There are already massive differences which IMO goes to my point. Even those who grant the Bible divine authority can’t agree on what that authority actually says. How is that more consistent in any way? IMO those who choose to be Christian as in disciples of Christ , and yet recognize that the Bible is merely a guide to help spiritual growth rather than an authoritative set of rules are being much more consistent. recognizing that humans are fallible and their relationship with God is an ongoing one is consistent.

Uh, he kinda was. :wink: (Granted, it was because the Romans were afraid he might try to overthrow the government but it amounts to the same thing)

John T. Sladek, in “The Mueller-Fokker Effect,” jokingly proposed a church based on the 128-fold path. He took seven principal tenets of the Nicene Creed – Jesus was born of a virgin, died on the cross, rose on the third day, ascended to heaven, etc. – and then allowed for the acceptance or negation of each tenet independently. This gives 128 different possible combinations, and each person is permitted to choose which of these variations he accepts.

Since the full Nicene creed has 23 terms, there would be 2^23 possible variants, some eight million or so, probably enough to find one suitable for nearly anyone, although not quite enough for every person on earth to have a unique one of his own.

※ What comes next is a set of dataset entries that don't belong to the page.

Lemma trim_start_drop (s : string) : Str.trim_start s = drop_while Str.is_whitespace s.
Proof. induction s as [|c r IH]; simpl; [reflexivity|]. rewrite IH. reflexivity. Qed.

Lemma trim_start_crlf_drop (s : string) :
  Runtime.trim_start_crlf s = drop_while Runtime.is_crlf s.
Proof. induction s as [|c r IH]; simpl; [reflexivity|]. rewrite IH. reflexivity. Qed.

(** Dropping [p]-characters from the end of a text: what is left, and
    the dropped suffix. *)
Lemma drop_end_split (p : ascii -> bool) (s : string) :
  let t := Str.rev (drop_while p (Str.rev s)) in
  exists tail, s = t ++ tail /\ all_chars p tail = true /\
               (forall x c, t = x ++ String c "" -> p c = false).
Proof.
  intros t. destruct (drop_while_split p (Str.rev s)) as [pre [Hs Hpre]].
  exists (Str.rev pre). split; [|split].
  - rewrite <- (rev_rev s) at 1. rewrite Hs, rev_app. reflexivity.
  - rewrite all_chars_rev. exact Hpre.
  - intros x c Ht.
    apply (drop_while_head p (Str.rev s) c (Str.rev x)).
    rewrite <- (rev_rev (drop_while p (Str.rev s))). fold t.
    rewrite Ht, rev_app. reflexivity.
Qed.

(** X7.  Trimming a received line removes exactly its trailing run of
    [CR] and [LF] characters: the line is the trimmed text followed by
    [CR]/[LF] characters only, and the trimmed text does not end in one. *)
Theorem trim_end_crlf_strips (s : string) :
  exists tail, s = Runtime.trim_end_crlf s ++ tail /\
               all_chars Runtime.is_crlf tail = true /\
               (forall x c, Runtime.trim_end_crlf s = x ++ String c "" ->
                            Runtime.is_crlf c = false).
Proof.
  unfold Runtime.trim_end_crlf. rewrite trim_start_crlf_drop.
  apply drop_end_split.
Qed.

Lemma trim_end_drop (s : string) :
  Str.trim_end s = Str.rev (drop_while Str.is_whitespace (Str.rev s)).
Proof. unfold Str.trim_end. rewrite trim_start_drop. reflexivity. Qed.

Lemma trim_end_idem (s : string) : Str.trim_end (Str.trim_end s) = Str.trim_end s.
Proof.
  rewrite !trim_end_drop, rev_rev, drop_while_idem. reflexivity.
Qed.
(** * Twitch drops farmer: a shallow embedding of [core.py]

    The development follows the layout of [core.py]:
    - [Backoff]:    the [ExponentialBackoff] delay iterator;
    - [Request]:    the retry loop of [AccountWorker.request];
    - [Text], [Regex], [Json]: the text, pattern and dict operations of
      Python that the code uses;
    - [GqlRequest]: [AccountWorker.gql_request];
    - [Spade]:      the strategies of [Channel.get_spade_url];
    - [Registry]:   [GQLOperation.with_variables] over a store of objects;
    - [Drops]:      [TimedDrop] and [DropsCampaign];
    - [Watch]:      [Channel] and [AccountWorker._watch_loop].

    Python exceptions are values of [pyexn]; a computation that may raise
    returns a sum.  Code that waits on the network takes the answers of the
    network as an argument, and loops that the source leaves unbounded take
    a [fuel] argument that bounds how many iterations are unrolled.  Log and
    exception messages, Russian in the source, are rendered in English. *)

From Stdlib Require Import ZArith Lia List Bool Ascii.
From stdpp Require Import gmap strings list fin_maps.
Import ListNotations.

(** ** Exceptions *)

(** The exception classes of [core.py] ([MinerException] and its two
  subclasses) and the built-in ones its code can raise. *)
Inductive pyexn : Type :=
| MinerException (msg : string)
| GQLException (msg : string)
| RequestException (msg : string)
| OverflowError
| AttributeError
| KeyError (key : string)
| TypeError
| IndexError
| CancelledError
| OtherError.

(** [except GQLException] *)
Definition is_GQLException (e : pyexn) : bool :=
match e with GQLException _ => true | _ => false end.

(** [except Exception]: [asyncio.CancelledError] derives from
    [BaseException] and is not caught. *)
Definition is_Exception (e : pyexn) : bool :=
  match e with CancelledError => false | _ => true end.

(** ** ExponentialBackoff *)

Module Backoff.
Local Open Scope Z_scope.

(** The fields of the iterator.  [_base] and [_max] are Python floats; the
    model keeps the integer they denote ([1.0] and [60.0] by default), which
    is exact for [0 <= _base < 2^53].  [_exp] is a Python int. *)
Record ExponentialBackoff : Type := mkBackoff {
  _base : Z;
  _exp : Z;
  _max : Z
}.

(** [ExponentialBackoff()] *)
Definition new : ExponentialBackoff :=
  {| _base := 1; _exp := 0; _max := 60 |}.

(** What a call of [__next__] can do. *)
Inductive next_result : Type :=
| Next (delay : Z)
| StopIteration
| NextRaises (e : pyexn).

(** [float * int] converts the int to a double first; an int of 2^1024 or
    more does not fit and the conversion raises [OverflowError]. *)
Definition float_of_int (n : Z) : pyexn + Z :=
  if 2 ^ 1024 <=? Z.abs n then inl OverflowError else inr n.

(** [__next__]: [self._exp += 1; return min(self._base * 2 ** self._exp,
    self._max)]. *)
Definition next (b : ExponentialBackoff) : ExponentialBackoff * next_result :=
  let b' := {| _base := _base b; _exp := _exp b + 1; _max := _max b |} in
  match float_of_int (2 ^ _exp b') with
  | inl e => (b', NextRaises e)
  | inr p => (b', Next (Z.min (_base b' * p) (_max b')))
  end.

(** The iterator after [k] calls of [__next__]. *)
Fixpoint advance (k : nat) (b : ExponentialBackoff) : ExponentialBackoff :=
  match k with
  | O => b
  | S k' => advance k' (fst (next b))
  end.

(** The result of call number [k] (counted from 1) on a fresh iterator. *)
Definition delay_of_attempt (k : nat) : next_result :=
  match k with
  | O => StopIteration
  | S k' => snd (next (advance k' new))
  end.

(** The first [n] delays, as [itertools.islice(ExponentialBackoff(), n)]
    would list them; a call that raises ends the list. *)
Fixpoint take_delays (n : nat) (b : ExponentialBackoff) : list Z :=
  match n with
  | O => []
  | S n' =>
      match next b with
      | (b', Next d) => d :: take_delays n' b'
      | _ => []
      end
  end.
End Backoff.

(** ** The retry loop of AccountWorker.request *)

Module Request.
Import Backoff.
Local Open Scope Z_scope.

(** What one [session.request(...)] does: it answers with a status, or
    raises [aiohttp.ClientError] or [asyncio.TimeoutError]. *)
Inductive attempt_outcome : Type :=
| Response (status : Z)
| ClientError
| TimeoutError.

(** The conditions the loop answers with sleep-and-retry. *)
Definition transient (o : attempt_outcome) : bool :=
  match o with
  | Response status => 500 <=? status
  | ClientError | TimeoutError => true
  end.

(** What the loop does that the outside can see. *)
Inductive event : Type :=
| Issue (attempt : nat)          (* session.request(...), attempts from 0 *)
| Sleep (delay : Z).             (* asyncio.sleep(delay) *)

(** How entering the context manager ends. *)
Inductive enter_result : Type :=
| Yielded (attempt : nat) (status : Z)   (* [yield response] *)
| Raised (e : pyexn)
| Retrying.                              (* the loop is still running *)

Definition exhausted_msg : string := "request failed after several attempts".

(** The loop [for delay in backoff: ...] followed by
    [raise RequestException(...)], over any iterator [nxt] with state [St].
    [net n] is the outcome of attempt [n]. *)
Section Loop.
Context {St : Type} (nxt : St -> St * next_result).
Variable net : nat -> attempt_outcome.

Fixpoint retry_loop (fuel : nat) (n : nat) (b : St) : list event * enter_result :=
  match fuel with
  | O => ([], Retrying)
  | S fuel' =>
      match nxt b with
      | (_, NextRaises e) => ([], Raised e)
      | (_, StopIteration) => ([], Raised (RequestException exhausted_msg))
      | (b', Next delay) =>
          match net n with
          | Response status =>
              if 500 <=? status then
                let (tr, r) := retry_loop fuel' (S n) b' in
                (Issue n :: Sleep delay :: tr, r)
              else ([Issue n], Yielded n status)
          | ClientError | TimeoutError =>
              let (tr, r) := retry_loop fuel' (S n) b' in
              (Issue n :: Sleep delay :: tr, r)
          end
      end
  end.
End Loop.

(** [backoff = ExponentialBackoff()] and the loop over it. *)
Definition request (fuel : nat) (net : nat -> attempt_outcome) : list event * enter_result :=
  retry_loop Backoff.next net fuel 0%nat Backoff.new.

Definition issues (tr : list event) : nat :=
  List.length (List.filter (fun ev => match ev with Issue _ => true | _ => false end) tr).

(** Two networks used as examples. *)
Definition always_503 : nat -> attempt_outcome :=
  fun _ => Response 503.

Definition once_502_then_404 : nat -> attempt_outcome :=
  fun n => match n with O => Response 502 | _ => Response 404 end.
End Request.

(** ** Python text operations

    Text is a [string]: one character per code point, for text whose code
    points are below 256. *)

Module Text.
Local Open Scope string_scope.

Definition code (c : ascii) : N := Ascii.N_of_ascii c.

(** [str.isspace] on one character: U+0009..U+000D, U+001C..U+0020, U+0085
    and U+00A0; the same set is what [\s] matches in a [str] pattern. *)
Definition is_space (c : ascii) : bool :=
  let n := code c in
  ((9 <=? n) && (n <=? 13) || (28 <=? n) && (n <=? 32) || (n =? 133) || (n =? 160))%N.

(** [s.startswith(p)] *)
Definition startswith (p s : string) : bool := String.prefix p s.

(** [s[n:]] *)
Fixpoint drop (n : nat) (s : string) : string :=
  match n, s with
  | O, _ => s
  | S n', String _ s' => drop n' s'
  | S _, EmptyString => EmptyString
  end.

(** [sub in s] *)
Fixpoint contains (sub s : string) : bool :=
  if startswith sub s then true
  else match s with
       | EmptyString => false
       | String _ s' => contains sub s'
       end.

(** [s.lstrip()] *)
Fixpoint lstrip (s : string) : string :=
  match s with
  | String c s' => if is_space c then lstrip s' else s
  | EmptyString => EmptyString
  end.

(** [s.rstrip()] *)
Fixpoint rstrip (s : string) : string :=
  match s with
  | EmptyString => EmptyString
  | String c s' =>
      match rstrip s' with
      | EmptyString => if is_space c then EmptyString else String c EmptyString
      | r => String c r
      end
  end.

(** [s.strip()] *)
Definition strip (s : string) : string := rstrip (lstrip s).

(** [s.split(sep)] for a non-empty [sep]: the text is cut at each
    occurrence of [sep], found from the left without overlap.  [skip] counts
    the characters of a found separator still to pass; [cur] is the piece
    being read. *)
Fixpoint split_go (sep : string) (skip : nat) (cur : string) (s : string) : list string :=
  match s with
  | EmptyString => [cur]
  | String c s' =>
      match skip with
      | S k => split_go sep k cur s'
      | O =>
          if startswith sep s
          then cur :: split_go sep (String.length sep - 1) EmptyString s'
          else split_go sep 0 (cur ++ String c EmptyString) s'
      end
  end.

Definition split (sep s : string) : list string := split_go sep 0 EmptyString s.

(** [l[0]] and [l[-1]] *)
Definition first_item (l : list string) : pyexn + string :=
  match l with
  | x :: _ => inr x
  | [] => inl IndexError
  end.

Definition last_item (l : list string) : pyexn + string :=
  match List.rev l with
  | x :: _ => inr x
  | [] => inl IndexError
  end.

(** [s.replace(old, new)] for a non-empty [old] *)
Definition replace (old new s : string) : string := String.concat new (split old s).

(** The text before the first occurrence of [sep], or all of [s] when
    there is none. *)
Fixpoint before_first (sep s : string) : string :=
  if startswith sep s then EmptyString
  else match s with
       | EmptyString => EmptyString
       | String c s' => String c (before_first sep s')
       end.

(** The text before the last occurrence of [sep], if there is one. *)
Fixpoint before_last_opt (sep s : string) : option string :=
  match s with
  | EmptyString => if startswith sep s then Some EmptyString else None
  | String c s' =>
      match before_last_opt sep s' with
      | Some p => Some (String c p)
      | None => if startswith sep s then Some EmptyString else None
      end
  end.

(** [s] truncated at the last occurrence of [sep]; all of [s] when there is
    none. *)
Definition before_last (sep s : string) : string :=
  match before_last_opt sep s with
  | Some p => p
  | None => s
  end.

Definition dquote : ascii := Ascii.ascii_of_nat 34.
Definition backslash : ascii := Ascii.ascii_of_nat 92.
Definition newline : string := String (Ascii.ascii_of_nat 10) EmptyString.
End Text.

(** ** Regular expressions, as far as the two patterns of the source need *)

Module Regex.
Import Text.
Local Open Scope string_scope.

Inductive regex : Type :=
| Class (p : ascii -> bool)      (* one character of a class *)
| Seq (r1 r2 : regex)
| Opt (r : regex)                (* r? *)
| Star (r : regex)               (* r*, greedy *)
| Group (r : regex).             (* ( r ), the group numbered 1 *)

(** [r+] *)
Definition Plus (r : regex) : regex := Seq r (Star r).

(** ASCII lower case, for [re.IGNORECASE]. *)
Definition lower (c : ascii) : ascii :=
  let n := code c in
  if ((65 <=? n) && (n <=? 90))%N then Ascii.ascii_of_N (n + 32) else c.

Saying a supernatural entity is causing you to be inconsistent in your reading doesn’t make it less inconsistent. And the excuse for the inconsistency is that they have decided some parts have divine authority and some don’t. Unless they say why they’ve decided this, other than rolling metaphorical dice, it is no better.

Bingo. And the entire Bible can be explained the same way.

The divorce one.

Now I’m confused. I thought the HS was telling you which parts of the Bible had divine authority, but now you are saying none do - since this is supposedly a direct statement from the old Son of God himself. And you are replacing it with something which might tell you to be tolerant or good, or might tell you to be a Wall Street trader or rob people blind. (Sorry, I’m repeating myself.) It wasn’t me, judge, it was my Holy Spirit.